How do you stop PMS symptoms naturally?

Reduce bloating and the feeling of fullness by eating smaller, more frequent meals.
To prevent bloating and fluid retention, limit your intake of salt and salty meals.
Choose complex carbohydrate-rich foods such as fruits, vegetables, and whole grains.
Choose calcium-rich meal
Caffeine and alcohol should be avoided.

Can periods cause mental breakdowns?

Premenstrual dysphoric disorder (PMDD) is a major health disease that is related to premenstrual syndrome (PMS). In the week or two before your period, PMDD produces significant irritation, melancholy, or worry. Symptoms often disappear two to three days after your menstruation begins.

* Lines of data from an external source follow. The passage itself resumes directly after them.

(* ===== verification/Json.v ===== *)
(** * JSON values

    [serde_json::Value] with its number type.  Without the feature
    [preserve_order] a JSON object is an ordered map, which is modelled by its
    entries in key order. *)

From S2P Require Import Prelude.
From S2P Require Import Ordering.
From S2P Require Import Bytes.

(** [serde_json::Number]; a float is its IEEE-754 bit pattern. *)
Inductive JsonNumber :=
  | PosInt (n : N)
  | NegInt (z : Z)
  | Float (bits : N).
Inductive JsonValue :=
  | JNull
  | JBool (b : bool)
  | JNumber (n : JsonNumber)
  | JString (s : string)
  | JArray (values : list JsonValue)
  | JObject (members : list (string * JsonValue)).

Definition as_i64 (v : JsonValue) : option Z :=
  match v with
  | JNumber (PosInt n) => if (n <=? 2 ^ 63 - 1)%N then Some (Z.of_N n) else None
  | JNumber (NegInt z) => Some z
  | _ => None
  end.
Definition is_number (v : JsonValue) : bool :=
  match v with JNumber _ => true | _ => false end.
Definition is_finite (bits : N) : bool := negb (N.land (N.shiftr bits 52) 2047 =? 2047)%N.
Definition number_of_i64 (z : Z) : JsonNumber := if (z <? 0)%Z then NegInt z else PosInt (Z.to_N z).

What hormone is responsible for PMS?

Premenstrual dysphoric disorder (PMDD) is a major health disease that is related to premenstrual syndrome (PMS). In the week or two before your period, PMDD produces significant irritation, melancholy, or worry. Symptoms often disappear two to three days after your menstruation begins.

Why am I getting period symptoms but no period?

Stress can disrupt your hormone levels, leaving you with period symptoms but no period. Take some time to discover coping skills, rest, and reset your body and mind if you’re stressed. Other indicators of stress include fatigue, a change in libido, an upset stomach, and sleeplessness.

How many days before do you get PMS symptoms?

PMS, a catch-all name for a myriad of physical and psychological symptoms, is thought to be caused by hormonal changes during the menstrual cycle. The exact cause, however, remains a mystery. Symptoms generally strike five-to-10 days before the period and dissipate with its start or soon after.